Preliminary documentation for Ice 3.7.1 Beta. Do not use in production applications. Refer to the space directory for other releases.

Building on the Clock example, we can create definitions for a world-time server:

Slice
module M
{
    exception GenericError
    {
        string reason;
    }

    struct TimeOfDay
    {
        short hour;         // 0 - 23
        short minute;       // 0 - 59
        short second;       // 0 - 59
    }

    exception BadTimeVal extends GenericError {}

    interface Clock
    {
        idempotent TimeOfDay getTime();
        idempotent void setTime(TimeOfDay time) throws BadTimeVal;
    }

    dictionary<string, Clock*> TimeMap; // Time zone name to clock map

    exception BadZoneName extends GenericError {}

    interface WorldTime
    {
        idempotent void addZone(string zoneName, Clock* zoneClock);
        void removeZone(string zoneName) throws BadZoneName;
        idempotent Clock* findZone(string zoneName) throws BadZoneName;
        idempotent TimeMap listZones();
        idempotent void setZones(TimeMap zones);
    }
}

The WorldTime interface acts as a collection manager for clocks, one for each time zone. In other words, the WorldTime interface manages a collection of pairs. The first member of each pair is a time zone name; the second member of the pair is the clock that provides the time for that zone. The interface contains operations that permit you to add or remove a clock from the map (addZone and removeZone), to search for a particular time zone by name (findZone), and to read or write the entire map (listZones and setZones).

The WorldTime example illustrates an important Slice concept: note that addZone accepts a parameter of type Clock* and findZone returns a parameter of type Clock*. In other words, interfaces are types in their own right and can be passed as parameters. The * operator is known as the proxy operator. Its left-hand argument must be an interface (or class) and its return type is a proxy. A proxy is like a pointer that can denote an object. The semantics of proxies are very much like those of C++ class instance pointers:

  • A proxy can be null.
  • A proxy can dangle (point at an object that is no longer there).
  • Operations dispatched via a proxy use late binding: if the actual run-time type of the object denoted by the proxy is more derived than the proxy's type, the implementation of the most-derived interface will be invoked.

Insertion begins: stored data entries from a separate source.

(* ===== verification/Vec.v ===== *)
(** * kernel/vec.c: growable arrays

    A vector is a heap block {c, n, item[]}: the capacity and the length, both in bytes,
    and the items.  [vec_push_fn] takes the address of the vector's pointer; the item is
    passed by value (its bytes). *)
From S2P Require Import Prelude Memory Mem State FreeList PageAlloc PageTheorems Kalloc HashMap.

(** [struct vec_g] *)
Definition VEC_C : Z := 0.
Definition VEC_N : Z := 8.
Definition VEC_ITEM : Z := 16.

(** [sizeof(struct vec_g) + 1.5 * v->c], the argument of [krealloc]: the sum is made in
    [double], exact for the capacities the heap can hold, and truncated. *)
Definition vec_grow_size (c : Z) : Z := w64 (VEC_ITEM + 3 * c / 2).

Definition vec_push_fn (fuel : nat) (vv : Z) (x : list Z) : M kernel unit :=
  let itemsz := Z.of_nat (length x) in
  v ← load64 vv;
  v ← (if v =? 0 then
         v ← kzalloc fuel (add64 VEC_ITEM (mul64 8 itemsz));
         store64 (v + VEC_C) (mul64 8 itemsz) ;;
         store_bytes (v + VEC_ITEM) x ;;
         mret v
       else
         c ← load64 (v + VEC_C);
         n ← load64 (v + VEC_N);
         v ← (if c =? n then krealloc fuel v (vec_grow_size c) else mret v);
         n ← load64 (v + VEC_N);
         store_bytes (v + VEC_ITEM + n) x ;;
         n ← load64 (v + VEC_N);
         store64 (v + VEC_N) (add64 n itemsz) ;;
         mret v);
  store64 vv v.

Definition vec_pop_fn (v itemsz : Z) : M kernel unit :=
  n ← load64 (v + VEC_N); store64 (v + VEC_N) (sub64 n itemsz).

(** ** A vector with room *)

(** The vector at [v] has capacity [c] and holds the bytes [xs]. *)
Record vec_at (m : gmap Z Z) (v c : Z) (xs : list Z) : Prop := {
  va_c : read64 m (v + VEC_C) = Some c;
  va_n : read64 m (v + VEC_N) = Some (Z.of_nat (length xs));
  va_item : read_bytes m (v + VEC_ITEM) (length xs) = Some xs;
}.

Lemma write_bytes_insert m a b c bs : a < c -> write_bytes (<[a := b]> m) c bs = <[a := b]> (write_bytes m c bs).
Proof.
  revert c. induction bs as [|d bs IH]; intros c Hc; simpl; [done|].
  rewrite IH by lia. apply insert_insert_ne. lia.
Qed.

Lemma store_bytes_run (s : kernel) a bs : mapped (k_mem s) a (Z.of_nat (length bs)) ->
  store_bytes a bs s = Done tt (set_mem (write_bytes (k_mem s) a bs) s).
Proof.
  revert s a. induction bs as [|b bs IH]; intros s a Hm; simpl.
  - by rewrite set_mem_same.
  - assert (Hst : store8 a b s = Done tt (set_mem (<[a := b]> (k_mem s)) s)).
    { unfold store8. change (mem_of s) with (k_mem s). destruct (Hm a) as [v ->]; [simpl; lia|done]. }
    rewrite (run_bind _ _ _ _ _ Hst), IH.
    + simpl. by rewrite write_bytes_insert, set_mem_mem by lia.
    + intros x Hx. simpl. rewrite lookup_insert_is_Some'. right. apply Hm. simpl. lia.
Qed.

Section push.
Context (s : kernel) (vv v c : Z) (xs x : list Z).
Context (Hv : vec_at (k_mem s) v c xs) (Hptr : read64 (k_mem s) vv = Some v) (Hv0 : v <> 0).
Context (Hroom : mapped (k_mem s) (v + VEC_ITEM + Z.of_nat (length xs)) (Z.of_nat (length x))).
Context (Hsize : Z.of_nat (length xs) + Z.of_nat (length x) < 2 ^ 64).
Context (Hap : vv + 8 <= v \/ v + VEC_ITEM + Z.of_nat (length xs) + Z.of_nat (length x) <= vv).

Local Abbreviation n := (Z.of_nat (length xs)).
Local Abbreviation k := (Z.of_nat (length x)).

(** The memory after a push that needs no reallocation. *)
Definition pushed : gmap Z Z :=
  write64 (write64 (write_bytes (k_mem s) (v + VEC_ITEM + n) x) (v + VEC_N) (n + k)) vv v.

Lemma pushed_changes : changes (fun a => within (v + VEC_N) 8 a \/ within (v + VEC_ITEM + n) k a \/ within vv 8 a)
  (k_mem s) pushed.
Proof.
  unfold pushed. apply changes_then_write; [apply changes_then_write|]; [|tauto..].
  eapply changes_weaken; [apply changes_write_bytes|]. tauto.
Qed.

Lemma pushed_at : vec_at pushed v c (xs ++ x).
Proof.
  destruct Hv as [Hc Hn Hi]. split.
  - rewrite <- Hc. eapply changes_read64; [apply pushed_changes|].
    unfold within, VEC_C, VEC_N, VEC_ITEM in *. lia.
  - unfold pushed. rewrite read64_write64_ne by (unfold VEC_N, VEC_ITEM in *; lia).
    rewrite length_app, Nat2Z.inj_add. apply read64_write64_eq. lia.
  - assert (Hx : read_bytes pushed (v + VEC_ITEM + n) (length x) = Some x).
    { rewrite <- (read_write_bytes (k_mem s) (v + VEC_ITEM + n) x). apply read_bytes_same. intros a Ha. unfold pushed.
      rewrite !write64_lookup_ne; [done|unfold within, VEC_N, VEC_ITEM in *; lia..]. }
    assert (Hxs : read_bytes pushed (v + VEC_ITEM) (length xs) = Some xs).
    { rewrite <- Hi. apply read_bytes_same. intros a Ha. apply (ch_same _ _ _ pushed_changes).
      unfold within, VEC_N, VEC_ITEM in *. lia. }
    rewrite read_bytes_spec in Hx, Hxs |- *. destruct Hx as [_ Hx], Hxs as [_ Hxs]. split; [done|].
    intros i Hlt. rewrite length_app in Hlt. destruct (decide (i < length xs)%nat) as [Hlo|Hhi].
    + rewrite lookup_app_l by done. by apply Hxs.
    + rewrite lookup_app_r, Hx by lia. f_equal. lia.
Qed.

Lemma push_runs fuel : c <> n -> vec_push_fn fuel vv x s = Done tt (set_mem pushed s).
Proof.
  intros Hcn. destruct Hv as [Hc Hn _]. unfold vec_push_fn. rewrite (run_bind _ _ _ _ _ (kload64 s _ _ Hptr)).
  rewrite (proj2 (Z.eqb_neq v 0)) by done.
  set (m1 := write_bytes (k_mem s) (v + VEC_ITEM + n) x). set (m2 := write64 m1 (v + VEC_N) (n + k)).
  assert (Hn1 : read64 m1 (v + VEC_N) = Some n).
  { rewrite <- Hn. apply read64_same. intros a Ha. unfold m1. rewrite lookup_write_bytes, decide_False; [done|].
    unfold within, VEC_N, VEC_ITEM in *. lia. }
  assert (Hin : (c0 ← load64 (v + VEC_C); n0 ← load64 (v + VEC_N);
    v0 ← (if c0 =? n0 then krealloc fuel v (vec_grow_size c0) else mret v);
    n1 ← load64 (v0 + VEC_N); store_bytes (v0 + VEC_ITEM + n1) x ;;
    n2 ← load64 (v0 + VEC_N); store64 (v0 + VEC_N) (add64 n2 k) ;; mret v0) s = Done v (set_mem m2 s)).
  { rewrite (run_bind _ _ _ _ _ (kload64 s _ _ Hc)), (run_bind _ _ _ _ _ (kload64 s _ _ Hn)).
    rewrite (proj2 (Z.eqb_neq c n)) by done. rewrite (run_bind (mret v) _ s v s eq_refl).
    rewrite (run_bind _ _ _ _ _ (kload64 s _ _ Hn)), (run_bind _ _ _ _ _ (store_bytes_run s _ x Hroom)). fold m1.
    rewrite (run_bind _ _ _ _ _ (kload64 (set_mem m1 s) _ _ Hn1)).
    assert (Hst : store64 (v + VEC_N) (add64 n k) (set_mem m1 s) = Done tt (set_mem m2 s)).
    { rewrite add64_small by lia. apply (kstore64 (set_mem m1 s)). apply read64_is_Some. by eexists. }
    by rewrite (run_bind _ _ _ _ _ Hst). }
  rewrite (run_bind _ _ _ _ _ Hin). apply (kstore64 (set_mem m2 s)). simpl. unfold m2, m1.
  apply write64_mapped, write_bytes_mapped_range, read64_is_Some. by eexists.
Qed.
End push.

Lemma pop_runs (s : kernel) v c xs x : vec_at (k_mem s) v c (xs ++ x) ->
  Z.of_nat (length xs) + Z.of_nat (length x) < 2 ^ 64 ->
  vec_pop_fn v (Z.of_nat (length x)) s = Done tt (set_mem (write64 (k_mem s) (v + VEC_N) (Z.of_nat (length xs))) s) /\
  vec_at (write64 (k_mem s) (v + VEC_N) (Z.of_nat (length xs))) v c xs.
Proof.
  intros [Hc Hn Hi] Hs. rewrite length_app, Nat2Z.inj_add in Hn. split.
  - unfold vec_pop_fn. rewrite (run_bind _ _ _ _ _ (kload64 s _ _ Hn)).
    rewrite sub64_small by lia. replace (Z.of_nat (length xs) + Z.of_nat (length x) - Z.of_nat (length x)) with (Z.of_nat (length xs)) by lia.
    apply kstore64, read64_is_Some. by eexists.
  - split.
    + by rewrite read64_write64_ne by (unfold VEC_N, VEC_C; lia).
    + apply read64_write64_eq. lia.
    + rewrite read_bytes_spec in Hi |- *. destruct Hi as [_ Hi]. split; [done|]. intros i Hlt.
      rewrite write64_lookup_ne by (unfold within, VEC_N, VEC_ITEM; lia).
      rewrite <- Hi by (rewrite length_app; lia). by rewrite lookup_app_l.
Qed.

(** C39. On a vector whose length is not its capacity, and whose block has room for the
    item, [vec_push_fn] appends the item's bytes and [vec_pop_fn] takes them off again,
    leaving the bytes that were there before; nothing is written but the length, the
    item's place and the pointer. *)
Theorem vec_push_pop fuel (s : kernel) vv v c xs x :
  vec_at (k_mem s) v c xs -> read64 (k_mem s) vv = Some v -> 0 < v < 2 ^ 64 -> c <> Z.of_nat (length xs) ->
  mapped (k_mem s) (v + VEC_ITEM + Z.of_nat (length xs)) (Z.of_nat (length x)) ->
  Z.of_nat (length xs) + Z.of_nat (length x) < 2 ^ 64 ->
  vv + 8 <= v \/ v + VEC_ITEM + Z.of_nat (length xs) + Z.of_nat (length x) <= vv ->
  exists m m', vec_push_fn fuel vv x s = Done tt (set_mem m s) /\ vec_at m v c (xs ++ x) /\
    read64 m vv = Some v /\
    vec_pop_fn v (Z.of_nat (length x)) (set_mem m s) = Done tt (set_mem m' s) /\ vec_at m' v c xs /\
    changes (fun a => within (v + VEC_N) 8 a \/ within (v + VEC_ITEM + Z.of_nat (length xs)) (Z.of_nat (length x)) a \/
      within vv 8 a) (k_mem s) m'.
Proof.
  intros Hv Hptr Hv0 Hcn Hroom Hsize Hap. pose proof (pushed_at s vv v c xs x Hv Hsize Hap) as Hat.
  destruct (pop_runs (set_mem (pushed s vv v xs x) s) v c xs x Hat Hsize) as [Hpop Hat'].
  exists (pushed s vv v xs x), (write64 (pushed s vv v xs x) (v + VEC_N) (Z.of_nat (length xs))).
  split; [apply (push_runs s vv v c xs x); (done || lia)|]. split; [exact Hat|].
  split; [apply read64_write64_eq; lia|]. split; [exact Hpop|]. split; [exact Hat'|].
  apply changes_then_write; [by apply pushed_changes|tauto].
Qed.

(** A vector of capacity 8 at 4096 that holds the byte 5. *)
Definition small_vec_mem : gmap Z Z :=
  <[4112 := 5]> (write64 (write64 (write64 (zeros 4096 64 ∅) 4096 8) 4104 1) 4144 4096).
Definition small_vec : kernel :=
  quiet_kernel small_vec_mem (PageAllocGlobals 0 0 false) (CpuGlobals 0 1 0 0) (ProcGlobals 0 false 0 0 false) no_paging.

Lemma vec_push_pop_witness : exists m m',
  vec_push_fn 1 4144 [6; 7] small_vec = Done tt (set_mem m small_vec) /\ vec_at m 4096 8 [5; 6; 7] /\
  read64 m 4144 = Some 4096 /\
  vec_pop_fn 4096 2 (set_mem m small_vec) = Done tt (set_mem m' small_vec) /\ vec_at m' 4096 8 [5] /\
  changes (fun a => within (4096 + VEC_N) 8 a \/ within (4096 + VEC_ITEM + 1) 2 a \/ within 4144 8 a) small_vec_mem m'.
Proof.
  apply (vec_push_pop 1 small_vec 4144 4096 8 [5] [6; 7]).
  - split; vm_compute; reflexivity.
  - vm_compute. reflexivity.
  - lia.
  - simpl. lia.
  - apply (mappedb_spec _ _ 2). vm_compute. reflexivity.
  - simpl. lia.
  - right. unfold VEC_ITEM. simpl. lia.
Defined.

(** ** Runs *)

(** A heap with room, an item at a time pushed on the vector whose pointer is at 32776;
    what the vector's length and its first bytes are afterwards. *)
Definition vec_kernel : kernel :=
  quiet_kernel (zeros 32768 16 (demo_mem 16384)) (PageAllocGlobals 4096 1 false) (CpuGlobals 32768 1 0 0)
    (ProcGlobals 0 false 0 0 false) no_paging.

Definition vec_after (xs : list Z) : option (Z * Z * list Z) :=
  match (p ← kalloc 100 3000; kfree 100 p ;; foldr (fun x m => vec_push_fn 100 32776 [x] ;; m) (mret tt) xs) vec_kernel with
  | Done _ s =>
      v ← read64 (k_mem s) 32776; c ← read64 (k_mem s) (v + VEC_C); n ← read64 (k_mem s) (v + VEC_N);
      bs ← read_bytes (k_mem s) (v + VEC_ITEM) 8; Some (c, n, bs)
  | Stop _ => None
  end.

(** The first item pushed on an empty vector is not counted and the second one
    overwrites it; and the capacity is that of the first push for ever, also after the
    push that makes the vector grow. *)
Theorem vec_first_push_lost :
  vec_after [1] = Some (8, 0, [1; 0; 0; 0; 0; 0; 0; 0]) /\
  vec_after [1; 2] = Some (8, 1, [2; 0; 0; 0; 0; 0; 0; 0]) /\
  vec_after [1; 2; 3; 4; 5; 6; 7; 8; 9; 10] = Some (8, 9, [2; 3; 4; 5; 6; 7; 8; 9]).
Proof. split_and!; vm_compute; reflexivity. Qed.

When a client passes a Clock proxy to the addZone operation, the proxy denotes an actual Clock object in a server. The Clock Ice object denoted by that proxy may be implemented in the same server process as the WorldTime interface, or in a different server process. Where the Clock object is physically implemented matters neither to the client nor to the server implementing the WorldTime interface; if either invokes an operation on a particular clock, such as getTime, an RPC call is sent to whatever server implements that particular clock. In other words, a proxy acts as a local "ambassador" for the remote object; invoking an operation on the proxy forwards the invocation to the actual object implementation. If the object implementation is in a different address space, this results in a remote procedure call; if the object implementation is collocated in the same address space, the Ice run time may optimize the invocation.

Note that proxies also act very much like pointers in their sharing semantics: if two clients have a proxy to the same object, a state change made by one client (such as setting the time) will be visible to the other client.

Proxies are strongly typed (at least for statically typed languages, such as C++ and Java). This means that you cannot pass something other than a Clock proxy to the addZone operation; attempts to do so are rejected at compile time.